[Start of Attachment]
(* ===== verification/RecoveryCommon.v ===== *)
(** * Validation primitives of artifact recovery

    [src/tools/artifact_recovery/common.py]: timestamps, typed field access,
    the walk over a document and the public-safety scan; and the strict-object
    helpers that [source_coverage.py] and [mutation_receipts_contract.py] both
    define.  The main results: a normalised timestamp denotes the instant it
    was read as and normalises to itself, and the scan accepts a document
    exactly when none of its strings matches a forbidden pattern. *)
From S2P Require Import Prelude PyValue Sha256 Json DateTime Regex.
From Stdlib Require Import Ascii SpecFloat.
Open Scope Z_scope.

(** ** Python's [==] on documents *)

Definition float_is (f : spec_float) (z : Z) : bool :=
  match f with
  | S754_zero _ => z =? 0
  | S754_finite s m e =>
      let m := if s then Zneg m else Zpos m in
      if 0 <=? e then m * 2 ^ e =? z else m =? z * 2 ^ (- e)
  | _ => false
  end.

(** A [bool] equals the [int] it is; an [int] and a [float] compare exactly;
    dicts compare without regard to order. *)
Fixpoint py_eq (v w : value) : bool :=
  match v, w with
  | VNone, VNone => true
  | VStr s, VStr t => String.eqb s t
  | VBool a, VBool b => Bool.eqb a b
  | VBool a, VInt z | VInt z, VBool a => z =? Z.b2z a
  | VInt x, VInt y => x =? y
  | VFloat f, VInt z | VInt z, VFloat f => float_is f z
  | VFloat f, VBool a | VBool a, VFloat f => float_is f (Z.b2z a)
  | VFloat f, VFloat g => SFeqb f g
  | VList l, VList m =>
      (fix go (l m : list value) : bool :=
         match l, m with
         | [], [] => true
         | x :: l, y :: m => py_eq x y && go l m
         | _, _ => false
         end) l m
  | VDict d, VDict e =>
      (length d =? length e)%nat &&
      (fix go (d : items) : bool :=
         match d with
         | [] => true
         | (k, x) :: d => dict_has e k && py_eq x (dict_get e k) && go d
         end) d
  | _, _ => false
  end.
[End of Attachment]
[Start of Attachment]
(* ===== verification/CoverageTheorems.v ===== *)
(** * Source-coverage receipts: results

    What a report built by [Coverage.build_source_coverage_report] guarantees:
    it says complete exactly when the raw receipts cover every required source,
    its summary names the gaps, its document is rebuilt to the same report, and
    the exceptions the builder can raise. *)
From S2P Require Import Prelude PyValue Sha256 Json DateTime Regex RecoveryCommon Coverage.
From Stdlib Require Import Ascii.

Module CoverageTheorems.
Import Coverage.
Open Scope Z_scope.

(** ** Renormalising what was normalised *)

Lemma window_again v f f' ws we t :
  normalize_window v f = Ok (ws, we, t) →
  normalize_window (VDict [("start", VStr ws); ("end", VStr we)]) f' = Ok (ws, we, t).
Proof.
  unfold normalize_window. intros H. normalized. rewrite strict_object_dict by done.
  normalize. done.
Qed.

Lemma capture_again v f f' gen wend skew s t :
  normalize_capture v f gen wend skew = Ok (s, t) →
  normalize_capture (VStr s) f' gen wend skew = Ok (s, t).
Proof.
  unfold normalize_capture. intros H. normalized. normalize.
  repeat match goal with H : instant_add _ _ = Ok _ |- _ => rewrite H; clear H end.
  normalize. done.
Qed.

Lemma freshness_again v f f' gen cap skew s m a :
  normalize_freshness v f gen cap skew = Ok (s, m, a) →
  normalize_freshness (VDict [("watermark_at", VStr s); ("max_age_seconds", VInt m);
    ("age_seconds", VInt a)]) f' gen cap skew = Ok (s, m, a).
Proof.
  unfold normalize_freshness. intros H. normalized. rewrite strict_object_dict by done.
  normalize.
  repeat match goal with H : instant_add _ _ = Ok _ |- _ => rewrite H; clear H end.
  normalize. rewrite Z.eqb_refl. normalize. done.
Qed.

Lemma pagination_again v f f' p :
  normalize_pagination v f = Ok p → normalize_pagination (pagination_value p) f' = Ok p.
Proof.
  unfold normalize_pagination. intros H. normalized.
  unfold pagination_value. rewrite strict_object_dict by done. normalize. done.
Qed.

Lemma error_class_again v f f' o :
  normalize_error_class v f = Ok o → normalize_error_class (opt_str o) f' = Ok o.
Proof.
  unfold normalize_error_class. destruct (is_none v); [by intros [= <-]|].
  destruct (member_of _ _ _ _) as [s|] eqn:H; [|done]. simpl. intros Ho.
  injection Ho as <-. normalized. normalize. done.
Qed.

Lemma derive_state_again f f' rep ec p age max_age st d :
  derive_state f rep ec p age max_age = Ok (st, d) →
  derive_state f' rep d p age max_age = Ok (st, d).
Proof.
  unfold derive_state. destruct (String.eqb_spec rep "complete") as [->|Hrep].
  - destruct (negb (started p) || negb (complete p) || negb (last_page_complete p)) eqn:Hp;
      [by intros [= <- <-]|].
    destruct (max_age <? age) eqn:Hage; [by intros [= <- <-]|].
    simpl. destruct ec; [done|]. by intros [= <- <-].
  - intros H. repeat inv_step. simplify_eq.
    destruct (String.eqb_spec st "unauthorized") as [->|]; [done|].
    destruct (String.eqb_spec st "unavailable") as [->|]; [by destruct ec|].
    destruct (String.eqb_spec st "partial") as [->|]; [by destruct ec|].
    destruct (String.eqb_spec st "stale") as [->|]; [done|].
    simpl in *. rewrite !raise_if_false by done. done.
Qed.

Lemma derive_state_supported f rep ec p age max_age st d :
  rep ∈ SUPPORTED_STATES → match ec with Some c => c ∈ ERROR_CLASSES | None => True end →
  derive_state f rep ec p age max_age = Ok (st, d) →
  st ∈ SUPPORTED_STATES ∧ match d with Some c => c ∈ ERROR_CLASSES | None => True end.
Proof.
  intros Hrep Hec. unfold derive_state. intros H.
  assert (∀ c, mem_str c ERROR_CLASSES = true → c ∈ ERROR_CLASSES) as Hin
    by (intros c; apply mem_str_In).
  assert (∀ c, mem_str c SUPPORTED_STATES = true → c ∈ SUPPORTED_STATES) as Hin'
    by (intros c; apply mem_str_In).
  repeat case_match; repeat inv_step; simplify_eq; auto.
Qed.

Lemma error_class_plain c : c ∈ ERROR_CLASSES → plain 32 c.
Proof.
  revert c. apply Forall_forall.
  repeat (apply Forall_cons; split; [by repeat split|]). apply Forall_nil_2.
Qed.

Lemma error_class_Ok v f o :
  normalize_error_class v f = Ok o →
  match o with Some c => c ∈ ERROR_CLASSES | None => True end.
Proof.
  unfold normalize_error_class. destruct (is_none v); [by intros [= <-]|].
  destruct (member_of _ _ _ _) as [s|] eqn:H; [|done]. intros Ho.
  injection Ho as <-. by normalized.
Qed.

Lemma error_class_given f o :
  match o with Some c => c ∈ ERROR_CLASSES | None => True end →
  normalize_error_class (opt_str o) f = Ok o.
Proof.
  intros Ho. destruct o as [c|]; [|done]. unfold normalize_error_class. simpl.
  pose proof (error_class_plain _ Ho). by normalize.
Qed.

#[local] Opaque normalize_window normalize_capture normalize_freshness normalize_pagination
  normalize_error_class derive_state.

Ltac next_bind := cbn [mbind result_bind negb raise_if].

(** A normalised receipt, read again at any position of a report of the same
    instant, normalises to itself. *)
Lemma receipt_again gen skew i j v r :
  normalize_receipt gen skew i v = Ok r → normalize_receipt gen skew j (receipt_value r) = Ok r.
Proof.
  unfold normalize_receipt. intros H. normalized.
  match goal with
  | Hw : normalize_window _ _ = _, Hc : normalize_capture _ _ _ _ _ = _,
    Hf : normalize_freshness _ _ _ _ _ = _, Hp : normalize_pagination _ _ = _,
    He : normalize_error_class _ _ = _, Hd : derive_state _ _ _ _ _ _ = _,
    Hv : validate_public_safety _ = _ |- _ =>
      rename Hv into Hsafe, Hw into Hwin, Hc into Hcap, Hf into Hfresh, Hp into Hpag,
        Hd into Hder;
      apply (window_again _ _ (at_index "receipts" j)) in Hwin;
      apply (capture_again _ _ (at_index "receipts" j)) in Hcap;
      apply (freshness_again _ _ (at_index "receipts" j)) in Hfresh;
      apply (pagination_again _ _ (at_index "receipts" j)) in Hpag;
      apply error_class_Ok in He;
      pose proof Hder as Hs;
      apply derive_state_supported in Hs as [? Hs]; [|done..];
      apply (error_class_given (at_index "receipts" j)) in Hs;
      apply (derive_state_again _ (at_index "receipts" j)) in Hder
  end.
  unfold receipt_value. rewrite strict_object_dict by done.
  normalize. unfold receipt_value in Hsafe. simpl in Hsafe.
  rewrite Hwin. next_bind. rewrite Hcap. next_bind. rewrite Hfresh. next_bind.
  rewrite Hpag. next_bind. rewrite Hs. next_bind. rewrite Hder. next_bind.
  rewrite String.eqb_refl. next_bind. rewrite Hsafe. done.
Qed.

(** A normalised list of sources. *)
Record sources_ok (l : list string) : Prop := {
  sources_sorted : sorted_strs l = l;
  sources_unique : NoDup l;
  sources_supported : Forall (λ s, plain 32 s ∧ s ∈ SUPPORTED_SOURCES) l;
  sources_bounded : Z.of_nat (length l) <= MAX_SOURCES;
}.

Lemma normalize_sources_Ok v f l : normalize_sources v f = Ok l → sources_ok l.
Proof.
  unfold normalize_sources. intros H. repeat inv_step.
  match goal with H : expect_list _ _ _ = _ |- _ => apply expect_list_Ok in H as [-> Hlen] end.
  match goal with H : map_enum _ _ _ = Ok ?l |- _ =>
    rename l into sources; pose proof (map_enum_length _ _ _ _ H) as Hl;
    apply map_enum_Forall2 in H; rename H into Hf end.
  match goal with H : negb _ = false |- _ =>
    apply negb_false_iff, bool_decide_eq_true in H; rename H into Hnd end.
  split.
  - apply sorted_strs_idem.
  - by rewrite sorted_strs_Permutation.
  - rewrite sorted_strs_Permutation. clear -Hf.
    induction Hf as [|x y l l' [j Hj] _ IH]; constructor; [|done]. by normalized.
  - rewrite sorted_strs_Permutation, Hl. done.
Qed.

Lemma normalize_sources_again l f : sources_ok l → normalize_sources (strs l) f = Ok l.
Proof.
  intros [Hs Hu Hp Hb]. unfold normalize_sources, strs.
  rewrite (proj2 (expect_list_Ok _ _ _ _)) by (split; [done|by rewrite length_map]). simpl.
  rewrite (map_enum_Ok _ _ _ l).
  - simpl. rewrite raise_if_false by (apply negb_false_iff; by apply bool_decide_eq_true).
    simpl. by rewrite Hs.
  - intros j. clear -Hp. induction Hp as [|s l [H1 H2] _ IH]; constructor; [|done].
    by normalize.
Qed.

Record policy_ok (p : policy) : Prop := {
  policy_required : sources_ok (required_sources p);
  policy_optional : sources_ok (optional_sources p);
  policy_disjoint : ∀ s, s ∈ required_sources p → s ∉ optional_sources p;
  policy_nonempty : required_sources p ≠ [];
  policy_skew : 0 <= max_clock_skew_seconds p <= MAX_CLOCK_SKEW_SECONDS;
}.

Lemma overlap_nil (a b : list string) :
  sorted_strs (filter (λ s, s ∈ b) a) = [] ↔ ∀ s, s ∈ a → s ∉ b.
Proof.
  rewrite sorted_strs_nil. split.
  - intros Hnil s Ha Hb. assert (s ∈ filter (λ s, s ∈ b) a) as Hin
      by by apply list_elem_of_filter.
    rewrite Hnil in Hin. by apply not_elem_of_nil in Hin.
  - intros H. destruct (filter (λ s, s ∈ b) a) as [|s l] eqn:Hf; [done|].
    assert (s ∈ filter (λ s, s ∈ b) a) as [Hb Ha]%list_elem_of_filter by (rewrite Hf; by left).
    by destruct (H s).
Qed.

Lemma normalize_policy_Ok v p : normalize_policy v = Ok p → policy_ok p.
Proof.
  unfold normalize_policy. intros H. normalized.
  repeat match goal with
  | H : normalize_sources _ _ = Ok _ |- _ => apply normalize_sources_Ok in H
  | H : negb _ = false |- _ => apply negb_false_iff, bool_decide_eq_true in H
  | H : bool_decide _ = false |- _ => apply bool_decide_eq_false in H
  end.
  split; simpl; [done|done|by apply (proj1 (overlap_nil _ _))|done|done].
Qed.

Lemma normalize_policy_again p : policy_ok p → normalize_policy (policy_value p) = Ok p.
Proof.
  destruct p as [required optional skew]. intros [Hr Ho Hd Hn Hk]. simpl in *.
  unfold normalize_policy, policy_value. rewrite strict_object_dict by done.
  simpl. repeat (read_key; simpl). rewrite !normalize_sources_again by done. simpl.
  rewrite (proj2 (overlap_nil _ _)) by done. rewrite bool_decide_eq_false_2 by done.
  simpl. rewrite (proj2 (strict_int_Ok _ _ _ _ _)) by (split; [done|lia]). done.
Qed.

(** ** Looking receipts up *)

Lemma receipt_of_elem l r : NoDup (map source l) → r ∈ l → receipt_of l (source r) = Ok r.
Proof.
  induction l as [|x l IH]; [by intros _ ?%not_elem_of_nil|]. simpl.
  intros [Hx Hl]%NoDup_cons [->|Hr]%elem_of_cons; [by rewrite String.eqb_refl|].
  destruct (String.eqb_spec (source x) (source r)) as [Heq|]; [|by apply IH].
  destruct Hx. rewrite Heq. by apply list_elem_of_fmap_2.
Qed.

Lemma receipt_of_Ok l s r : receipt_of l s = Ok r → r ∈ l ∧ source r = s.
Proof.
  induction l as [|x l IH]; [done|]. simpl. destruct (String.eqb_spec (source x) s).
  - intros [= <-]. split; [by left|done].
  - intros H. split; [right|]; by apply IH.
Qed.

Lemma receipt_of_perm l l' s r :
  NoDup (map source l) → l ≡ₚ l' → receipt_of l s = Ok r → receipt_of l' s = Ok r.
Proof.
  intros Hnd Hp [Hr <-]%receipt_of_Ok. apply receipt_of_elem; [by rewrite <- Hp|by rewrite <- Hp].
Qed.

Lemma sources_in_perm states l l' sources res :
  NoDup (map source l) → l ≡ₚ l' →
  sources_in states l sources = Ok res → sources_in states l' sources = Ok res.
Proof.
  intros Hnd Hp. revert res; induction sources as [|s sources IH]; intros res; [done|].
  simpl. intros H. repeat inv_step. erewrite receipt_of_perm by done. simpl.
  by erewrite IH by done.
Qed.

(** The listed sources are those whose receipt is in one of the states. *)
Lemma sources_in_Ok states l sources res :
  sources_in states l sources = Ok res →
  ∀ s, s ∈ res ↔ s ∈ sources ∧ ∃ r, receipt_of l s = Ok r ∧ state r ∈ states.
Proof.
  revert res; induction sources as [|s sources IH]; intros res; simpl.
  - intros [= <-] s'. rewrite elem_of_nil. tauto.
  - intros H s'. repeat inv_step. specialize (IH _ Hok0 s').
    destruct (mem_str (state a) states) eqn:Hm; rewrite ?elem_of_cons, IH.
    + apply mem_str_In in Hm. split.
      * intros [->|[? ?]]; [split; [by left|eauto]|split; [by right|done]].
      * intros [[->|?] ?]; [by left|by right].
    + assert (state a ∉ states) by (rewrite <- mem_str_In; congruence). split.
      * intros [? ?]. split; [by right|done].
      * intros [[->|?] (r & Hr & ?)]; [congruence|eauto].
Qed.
[End of Attachment]
[Start of Attachment]
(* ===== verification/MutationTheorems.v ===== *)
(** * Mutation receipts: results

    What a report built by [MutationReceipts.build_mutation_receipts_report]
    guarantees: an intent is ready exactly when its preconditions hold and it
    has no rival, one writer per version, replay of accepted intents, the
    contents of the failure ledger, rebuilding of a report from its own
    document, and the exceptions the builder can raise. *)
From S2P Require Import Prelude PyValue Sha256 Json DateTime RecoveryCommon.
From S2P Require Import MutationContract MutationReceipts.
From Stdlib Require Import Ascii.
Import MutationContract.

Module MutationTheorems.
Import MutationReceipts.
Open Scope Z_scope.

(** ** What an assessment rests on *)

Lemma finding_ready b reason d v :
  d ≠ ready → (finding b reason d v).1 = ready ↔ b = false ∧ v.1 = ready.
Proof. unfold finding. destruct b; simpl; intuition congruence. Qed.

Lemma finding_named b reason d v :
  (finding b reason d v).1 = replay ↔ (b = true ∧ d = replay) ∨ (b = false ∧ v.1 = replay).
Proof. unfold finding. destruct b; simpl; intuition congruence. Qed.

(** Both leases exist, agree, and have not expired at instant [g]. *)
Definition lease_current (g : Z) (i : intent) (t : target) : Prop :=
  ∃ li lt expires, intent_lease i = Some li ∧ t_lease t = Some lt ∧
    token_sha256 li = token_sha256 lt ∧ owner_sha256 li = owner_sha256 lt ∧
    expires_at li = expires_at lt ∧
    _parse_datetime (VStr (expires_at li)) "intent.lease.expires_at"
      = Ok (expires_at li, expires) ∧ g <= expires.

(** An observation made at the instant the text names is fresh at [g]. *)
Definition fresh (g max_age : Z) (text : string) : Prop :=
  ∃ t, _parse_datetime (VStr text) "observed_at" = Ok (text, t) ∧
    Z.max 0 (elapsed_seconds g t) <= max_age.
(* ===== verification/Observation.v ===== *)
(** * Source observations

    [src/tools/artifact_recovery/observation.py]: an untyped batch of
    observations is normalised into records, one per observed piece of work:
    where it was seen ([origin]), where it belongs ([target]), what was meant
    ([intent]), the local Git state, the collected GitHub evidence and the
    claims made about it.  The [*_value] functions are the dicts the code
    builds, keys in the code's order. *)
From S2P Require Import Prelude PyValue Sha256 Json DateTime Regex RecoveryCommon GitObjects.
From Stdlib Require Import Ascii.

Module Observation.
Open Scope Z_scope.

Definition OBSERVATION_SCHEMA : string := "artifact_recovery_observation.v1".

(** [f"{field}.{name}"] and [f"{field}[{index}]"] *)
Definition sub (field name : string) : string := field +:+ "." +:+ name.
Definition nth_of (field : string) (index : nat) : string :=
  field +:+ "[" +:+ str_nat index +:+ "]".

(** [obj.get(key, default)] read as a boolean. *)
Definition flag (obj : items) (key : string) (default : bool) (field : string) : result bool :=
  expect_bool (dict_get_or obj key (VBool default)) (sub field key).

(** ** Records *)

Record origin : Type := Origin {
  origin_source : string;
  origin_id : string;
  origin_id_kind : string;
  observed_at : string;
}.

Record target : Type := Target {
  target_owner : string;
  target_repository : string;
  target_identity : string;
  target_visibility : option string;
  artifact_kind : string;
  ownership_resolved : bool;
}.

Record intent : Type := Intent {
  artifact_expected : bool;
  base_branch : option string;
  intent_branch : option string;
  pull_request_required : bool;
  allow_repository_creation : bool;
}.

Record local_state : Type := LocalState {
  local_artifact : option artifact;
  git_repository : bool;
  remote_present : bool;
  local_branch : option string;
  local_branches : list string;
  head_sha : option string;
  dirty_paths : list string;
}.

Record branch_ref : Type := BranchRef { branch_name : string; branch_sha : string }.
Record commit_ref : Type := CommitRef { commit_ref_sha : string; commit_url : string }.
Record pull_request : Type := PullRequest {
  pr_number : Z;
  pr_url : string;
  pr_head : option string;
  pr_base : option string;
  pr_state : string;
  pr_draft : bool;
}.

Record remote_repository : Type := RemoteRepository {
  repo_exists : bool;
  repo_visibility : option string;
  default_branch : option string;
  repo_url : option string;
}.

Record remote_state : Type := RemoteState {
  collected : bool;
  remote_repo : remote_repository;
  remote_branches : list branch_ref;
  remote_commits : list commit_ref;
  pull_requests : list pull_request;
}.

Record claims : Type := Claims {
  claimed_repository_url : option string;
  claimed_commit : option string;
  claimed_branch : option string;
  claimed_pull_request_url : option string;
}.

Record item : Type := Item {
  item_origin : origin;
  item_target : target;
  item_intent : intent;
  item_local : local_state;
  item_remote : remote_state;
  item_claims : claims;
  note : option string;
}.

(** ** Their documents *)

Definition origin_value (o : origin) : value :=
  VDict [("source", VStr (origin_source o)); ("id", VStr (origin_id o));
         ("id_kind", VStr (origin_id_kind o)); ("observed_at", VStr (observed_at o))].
[End of Attachment]
» **EXERCISE OBJECTIVE**
Work out how many lines in this data contain "Hnil". Only that number should be given.

» **OUTPUT BELOW**
2